SOURCE MATERIAL section start

(* ===== verification/Service.v ===== *)
(** The whole service: the server with all its clients, from their subscriptions
    to their unsubscriptions, with the requests of every session in between.
    [Protocol] has the connections and the bank; here the loops of the clients run
    while they are in their sessions, and the dispatcher, which is one thread, turns
    to the sessions slot by slot.  A session is a [session_machine] that obeys the
    [session_laws]: [ServiceSessions] puts the sessions of [System] there, with one
    step for an operation of the queue, and [ServiceQueue] those of [SessionQueue],
    with one step for an access. *)

From S2P Require Import Prelude TiledTranspose ShmNames PosixShm SpscQueue ClientStats ClientBank Messages Server Protocol.
#[local] Open Scope Z_scope.

(** * The code *)

(** What a step of the dispatcher means for the slot it is in. *)
Inductive slot_outcome :=
  | InSlot        (** it stays there *)
  | SlotServed    (** it leaves after [Wake] *)
  | SlotEmpty.    (** it leaves, [Dequeue] having answered [false] *)

(** The session of a client, as the service sees it.  [System] has it with one step
    for an operation of the queue, [SessionQueue] with one for an access. *)
Record session_machine (X : Type) := mkMachine {
  client_move : Z → X → X → Prop;                       (** the loops of client [p] *)
  dispatcher_move : Z → X → X → slot_outcome → Prop;    (** the dispatcher, for client [p] *)
  at_check : X → Prop;                                  (** the client has left its loops *)
  in_wait : X → Prop;                                   (** it is in [Wait], not signalled *)
  has_signal : X → Prop
}.
Arguments client_move {X} _ _ _ _.
Arguments dispatcher_move {X} _ _ _ _ _.
Arguments at_check {X} _ _.
Arguments in_wait {X} _ _.
Arguments has_signal {X} _ _.

Record service (X : Type) := mkService { proto : protocol; sessions : gmap Z X }.
Arguments mkService {X} _ _.
Arguments proto {X} _.
Arguments sessions {X} _.

Section code.
Context `{PosixShm} (lock_free : bool) (cacheLine : Z) (reserve_ok : Z → bool).
Context (dims : Z → Z * Z * Z) (socket : Z → Z).
Context {X : Type} (M : session_machine X).

(** A client that unsubscribes has left its loops. *)
Definition loops_done (P P' : protocol) (ss : gmap Z X) : Prop :=
  ∀ p c c', clients P !! p = Some c → main_at c = PSession → clients P' !! p = Some c' → main_at c' = PLeft →
    ∃ sn, ss !! p = Some sn ∧ at_check M sn.

(** The statement [if (Dequeue(...))] for the slot [i] has been left. *)
Definition next_slot (i : Z) (s : server_state) : server_state :=
  mkServer (clientBank s) (validClientsBitSet s) (clientBankUpdateAvailable s) (running s) (serverPid s) (msg s)
    (DScan (i + 1)) (localValidClientsBitSet s).
Definition record_stats (i start stop : Z) (ctx : ClientContext) (s : server_state) : server_state :=
  mkServer (zset (clientBank s) i (set_stats (StopTimer stop (StartTimer start (stats ctx))) ctx))
    (validClientsBitSet s) (clientBankUpdateAvailable s) (running s) (serverPid s) (msg s) (disp s)
    (localValidClientsBitSet s).

(** The flag tells the steps of the dispatcher. *)
Inductive service_step : bool → service X → service X → Prop :=
  | protocol_moves P P' ss :
      protocol_step lock_free cacheLine reserve_ok dims socket P P' →
      disp (Protocol.server P') = disp (Protocol.server P) → loops_done P P' ss →
      service_step false (mkService P ss) (mkService P' ss)
  | client_moves P ss p c sn sn' :
      clients P !! p = Some c → main_at c = PSession → ss !! p = Some sn → client_move M p sn sn' →
      service_step false (mkService P ss) (mkService P (<[p := sn']> ss))
  | dispatcher_loops s s' e cs ss :
      (∀ i, disp s ≠ DServe i) → disp_step s e s' →
      service_step true (mkService (mkProtocol s cs) ss) (mkService (mkProtocol s' cs) ss)
  | serve_works s cs ss i ctx sn sn' :
      disp s = DServe i → zget (clientBank s) i = Some ctx → ss !! id ctx = Some sn →
      dispatcher_move M (id ctx) sn sn' InSlot →
      service_step true (mkService (mkProtocol s cs) ss) (mkService (mkProtocol s cs) (<[id ctx := sn']> ss))
  | serve_wakes s cs ss i ctx sn sn' start stop :
      disp s = DServe i → zget (clientBank s) i = Some ctx → ss !! id ctx = Some sn →
      dispatcher_move M (id ctx) sn sn' SlotServed →
      service_step true (mkService (mkProtocol s cs) ss)
        (mkService (mkProtocol (next_slot i (record_stats i start stop ctx s)) cs) (<[id ctx := sn']> ss))
  | serve_nothing s cs ss i ctx sn sn' :
      disp s = DServe i → zget (clientBank s) i = Some ctx → ss !! id ctx = Some sn →
      dispatcher_move M (id ctx) sn sn' SlotEmpty →
      service_step true (mkService (mkProtocol s cs) ss)
        (mkService (mkProtocol (next_slot i s) cs) (<[id ctx := sn']> ss)).

Definition service_rel (S S' : service X) : Prop := ∃ d, service_step d S S'.

(** The server with the clients [ps], whose sessions start in [start]. *)
Definition service_init (start : Z → X → Prop) (pid : Z) (ps : gset Z) (S : service X) : Prop :=
  proto S = protocol_init pid ps ∧ dom (sessions S) = ps ∧ ∀ p sn, sessions S !! p = Some sn → start p sn.
End code.

(** What the service relies on.  [session_good] is an invariant, [serve_cost] bounds
    the steps that are left in a slot, and [will_serve] tells whether a request that is
    waited for is taken, as it is unless the [Dequeue] under way began before it was
    made. *)
Record session_laws {X} (M : session_machine X) (ps : gset Z) (session_good : Z → X → Prop)
    (serve_cost : X → Z) (max_cost : Z) (will_serve : X → bool) : Prop := {
  client_move_good p x x' : p ∈ ps → session_good p x → client_move M p x x' → session_good p x';
  dispatcher_move_good p x x' o : p ∈ ps → session_good p x → dispatcher_move M p x x' o → session_good p x';
  dispatcher_keeps_check p x x' o : dispatcher_move M p x x' o → at_check M x → at_check M x';
  serve_cost_range x : 1 ≤ serve_cost x ≤ max_cost;
  client_move_cost p x x' : client_move M p x x' → serve_cost x' = serve_cost x;
  in_slot_cost p x x' : dispatcher_move M p x x' InSlot → serve_cost x' < serve_cost x;
  wait_blocks p x x' : in_wait M x → ¬ client_move M p x x';
  wait_not_check x : in_wait M x → ¬ at_check M x;
  wait_stays p x x' o : in_wait M x → dispatcher_move M p x x' o → in_wait M x' ∨ has_signal M x';
  served_signals p x x' : dispatcher_move M p x x' SlotServed → ¬ in_wait M x';
  empty_refused p x x' :
    p ∈ ps → session_good p x → in_wait M x → dispatcher_move M p x x' SlotEmpty →
    will_serve x = false ∧ will_serve x' = true;
  will_stays p x x' :
    p ∈ ps → session_good p x → in_wait M x → dispatcher_move M p x x' InSlot → will_serve x = true → will_serve x' = true;
  dispatcher_can_move p x : p ∈ ps → session_good p x → ∃ x' o, dispatcher_move M p x x' o
}.

(** * The invariant *)

(** Every bit is in the dispatcher's copy, or the dispatcher will be told. *)
Definition published_bits (s : server_state) : Prop :=
  ∀ j, 0 ≤ j < MAX_CLIENTS → getBit (validClientsBitSet s) j = true →
    getBit (localValidClientsBitSet s) j = true ∨ clientBankUpdateAvailable s = true ∨ msg s = MAddStore j.

Definition exit_stopped (s : server_state) : Prop := disp s = DExit → running s = false.

Lemma disp_step_moves s e s' : disp_step s e s' → disp s' ≠ disp s.
Proof. intros Hs. destruct Hs; simpl; try done; intros [= He]; lia. Qed.

Lemma disp_published s e s' :
  disp_step s e s' → handshake_of s → published_bits s → exit_stopped s →
  published_bits s' ∧ exit_stopped s'.
Proof.
  unfold published_bits, exit_stopped. intros Hs Hh Hp Hx. destruct Hs; simpl in *; split; try done.
  - by left.
  - intros j Hj Hb. left. pose proof (hs_clear _ _ _ _ _ Hh eq_refl : _ = v) as Hl. simpl in Hl. by rewrite Hl.
Qed.

Section server_facts.
Context `{PosixShmSpec} (lf : bool) (cls : Z) (ok : Z → bool).
Context (dims : Z → Z * Z * Z) (socket : Z → Z).

Lemma msg_published inp s e s' :
  msg_step lf cls ok inp s e s' → server_inv s → published_bits s → exit_stopped s →
  published_bits s' ∧ exit_stopped s'.
Proof.
  unfold published_bits, exit_stopped. intros Hs [Hh _] Hp Hx.
  pose proof (hs_slot _ _ _ _ _ Hh) as Hslot. pose proof (proj1 (hs_nonneg _ _ _ _ _ Hh)) as Hv.
  destruct Hs as [|b v u r p0 d l message fd c m n k i0 ctx0 Hproc Hmsg Hex Hidx Hbegin| | |b v u r p0 d l i0 c m n k ctx0 K K' ctx1 Hget Hrun
    |b v u r p0 d l i0 c m n k ctx0 K K' ctx1 e Hget Hrun|b v r p0 d l i0|b v u r p0 d l i0 ctx0 Hget|b v u r p0 d l i0
    | | | |b v r p0 d l i0|b v u r p0 d l i0|b v u r p0 d l i0|b v r p0 d l i0|b v u r p0 d l i0 ctx0 Hget|];
    cbn [disp running validClientsBitSet localValidClientsBitSet clientBankUpdateAvailable msg] in *;
    (split; [|done]); intros j1 Hj Hb; try (by auto);
    try (by destruct (Hp j1 Hj Hb) as [?|[?|?]]; auto).
  - destruct (Hslot i0 false eq_refl) as [Hi _]. destruct (decide (i0 = j1)) as [->|Hne]; [by auto|].
    rewrite set_other_bits in Hb by done. by destruct (Hp j1 Hj Hb) as [?|[?|?]]; auto.
  - destruct (Hslot i0 true eq_refl) as [Hi _].
    destruct (decide (i0 = j1)) as [->|Hne]; [by rewrite set_own_bit in Hb|].
    rewrite set_other_bits in Hb by done. by destruct (Hp j1 Hj Hb) as [?|[?|?]]; auto.
Qed.

(** Slot [i] is the complete slot of client [p]. *)
Definition present_at (s : server_state) (p i : Z) : Prop :=
  ∃ ctx, zget (clientBank s) i = Some ctx ∧ context_of dims socket p ctx ∧ busy (msg s) ≠ Some i.

Lemma present_at_bit s p i :
  server_inv s → present_at s p i → 0 ≤ i < MAX_CLIENTS ∧ getBit (validClientsBitSet s) i = true.
Proof.
  intros [_ Hb] (ctx & Hi & (Hsub & _) & Hbusy). split; [rewrite <-(bk_len _ _ _ Hb); by eapply zget_Some_range|].
  rewrite (bk_bits _ _ _ Hb _ _ Hi), bool_decide_false in Hsub; [by rewrite orb_false_r in Hsub|].
  intros He. apply Hbusy. by destruct (msg s).
Qed.
(* ===== verification/Numbers.v ===== *)
(** Reading decimal numbers: what the program uses of [std::stoi], [std::atoi] and
    the extraction of words and unsigned integers from a stream, with the proof
    that they read back what the program prints. *)

From stdpp Require Import pretty.
From S2P Require Import Prelude ShmNames.
#[local] Open Scope Z_scope.

Definition is_space (c : Ascii.ascii) : bool :=
  match Ascii.nat_of_ascii c with
  | 32%nat | 9%nat | 10%nat | 11%nat | 12%nat | 13%nat => true
  | _ => false
  end.

Fixpoint skip_spaces (s : string) : string :=
  match s with
  | String c s' => if is_space c then skip_spaces s' else s
  | EmptyString => s
  end.

(** [stream >> word]: the characters up to the next space. *)
Fixpoint take_word (s : string) : string :=
  match s with
  | String c s' => if is_space c then EmptyString else String c (take_word s')
  | EmptyString => s
  end.

Definition read_word (s : string) : string := take_word (skip_spaces s).

(** The value of the digits at the front of [s], after [acc]. *)
Fixpoint digits_from (acc : Z) (s : string) : Z :=
  match s with
  | String c s' =>
      match Ascii.is_nat c with
      | Some d => digits_from (10 * acc + Z.of_nat d) s'
      | None => acc
      end
  | EmptyString => acc
  end.

Definition starts_with_digit (s : string) : bool :=
  match s with String c _ => is_digit c | EmptyString => false end.

Definition plus_sign : Ascii.ascii := Ascii.Ascii true true false true false true false false.
Definition minus_sign : Ascii.ascii := Ascii.Ascii true false true true false true false false.

(** The conversion of strtol: spaces, a sign, digits; [None] without digits. *)
Definition strtol (s : string) : option Z :=
  let s := skip_spaces s in
  let '(sign, s) :=
    match s with
    | String c s' =>
        if decide (c = minus_sign) then (-1, s') else if decide (c = plus_sign) then (1, s') else (1, s)
    | EmptyString => (1, s)
    end in
  if starts_with_digit s then Some (sign * digits_from 0 s) else None.

Definition is_int (x : Z) : Prop := - 2 ^ 31 ≤ x < 2 ^ 31.
#[export] Instance is_int_dec x : Decision (is_int x).
Proof. unfold is_int. apply _. Defined.

Definition stoi (s : string) : result Z :=
  match strtol s with
  | None => Throw (InvalidArgument "stoi")
  | Some x => if decide (is_int x) then Ok x else Throw (OutOfRange "stoi")
  end.

(** [atoi] answers 0 without digits; a value outside [int] is undefined. *)
Definition atoi (s : string) : result Z :=
  match strtol s with
  | None => Ok 0
  | Some x => if decide (is_int x) then Ok x else Undef
  end.

(** * Reading back what was printed *)

Lemma is_nat_pretty_char d :
  (d < 10)%N → Ascii.is_nat (pretty_N_char d) = Some (N.to_nat d).
Proof.
  intros Hd. assert (d ∈ [0; 1; 2; 3; 4; 5; 6; 7; 8; 9]%N) as Hin.
  { rewrite !elem_of_cons. lia. }
  rewrite !elem_of_cons, elem_of_nil in Hin. by destruct_or? Hin; subst.
Qed.

Lemma digits_from_pretty_go x s : digits_from 0 (pretty_N_go x s) = digits_from (Z.of_N x) s.
Proof.
  revert s. induction (N.lt_wf_0 x) as [x _ IH]; intros s.
  destruct (decide (0 < x)%N) as [Hx|Hx].
  - rewrite pretty_N_go_step by done. rewrite IH by (by apply N.div_lt). cbn [digits_from].
    rewrite is_nat_pretty_char by (by apply N.mod_lt). f_equal.
    rewrite N_nat_Z. pose proof (N.div_mod x 10). lia.
  - assert (x = 0%N) as -> by lia. done.
Qed.

Lemma digits_from_end acc s : starts_with_digit s = false → digits_from acc s = acc.
Proof. destruct s as [|c s]; [done|]. simpl. unfold is_digit. by destruct (Ascii.is_nat c). Qed.

(** Digits are followed by something else, and the rest is not read. *)
Lemma digits_from_app acc s1 s2 :
  all_digits s1 = true → starts_with_digit s2 = false → digits_from acc (s1 +:+ s2) = digits_from acc s1.
Proof.
  intros H1 H2. revert acc. induction s1 as [|c s1 IH]; intros acc; simpl.
  - by apply digits_from_end.
  - simpl in H1. apply andb_true_iff in H1 as [Hc H1]. destruct (Ascii.is_nat c); [by apply IH|done].
Qed.

Lemma digits_from_dec n : 0 ≤ n → digits_from 0 (dec n) = n.
Proof.
  intros Hn. destruct n as [|p|p]; [done| |lia].
  unfold dec, pretty, pretty_Z, pretty, pretty_positive, pretty, pretty_N.
  case_decide; [done|]. by rewrite digits_from_pretty_go.
Qed.

Lemma pretty_go_nonempty x s : s ≠ EmptyString → pretty_N_go x s ≠ EmptyString.
Proof.
  revert s. induction (N.lt_wf_0 x) as [x _ IH]; intros s Hs.
  destruct (decide (0 < x)%N) as [Hx|Hx].
  - rewrite pretty_N_go_step by done. apply IH; [by apply N.div_lt|done].
  - assert (x = 0%N) as -> by lia. done.
Qed.

Lemma dec_starts n : 0 ≤ n → ∃ c s, dec n = String c s ∧ is_digit c = true.
Proof.
  intros Hn. pose proof (dec_digits n Hn) as Hd. destruct (dec n) as [|c s] eqn:E.
  - exfalso. destruct n as [|p|p]; [done| |lia]. revert E.
    unfold dec, pretty, pretty_Z, pretty, pretty_positive, pretty, pretty_N.
    case_decide; [done|]. rewrite pretty_N_go_step by lia. by apply pretty_go_nonempty.
  - exists c, s. split; [done|]. by apply andb_true_iff in Hd as [? _].
Qed.

Lemma digit_not_special c :
  is_digit c = true → is_space c = false ∧ c ≠ minus_sign ∧ c ≠ plus_sign.
Proof.
  destruct c as [[] [] [] [] [] [] [] []]; vm_compute; intros H; (done || by split_and!).
Qed.

(** A printed number, followed by something that is no digit, is read back. *)
Lemma strtol_dec n rest :
  0 ≤ n → starts_with_digit rest = false → strtol (dec n +:+ rest) = Some n.
Proof.
  intros Hn Hrest. pose proof (digits_from_app 0 (dec n) rest (dec_digits n Hn) Hrest) as Hv.
  rewrite digits_from_dec in Hv by done.
  destruct (dec_starts n Hn) as (c & s & Heq & Hc). rewrite Heq in *. simpl in Hv.
  destruct (digit_not_special c Hc) as (Hsp & Hm & Hp).
  unfold strtol. simpl. rewrite Hsp, !decide_False by done. simpl. rewrite Hc.
  unfold is_digit in Hc. simpl. destruct (Ascii.is_nat c); [|done]. f_equal. lia.
Qed.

SOURCE MATERIAL section end

# [TASK PROMPT]
Which lines of the data include "serverPid"? Copy each of them.

# [ANSWER AREA]
  mkServer (clientBank s) (validClientsBitSet s) (clientBankUpdateAvailable s) (running s) (serverPid s) (msg s)
    (validClientsBitSet s) (clientBankUpdateAvailable s) (running s) (serverPid s) (msg s) (disp s)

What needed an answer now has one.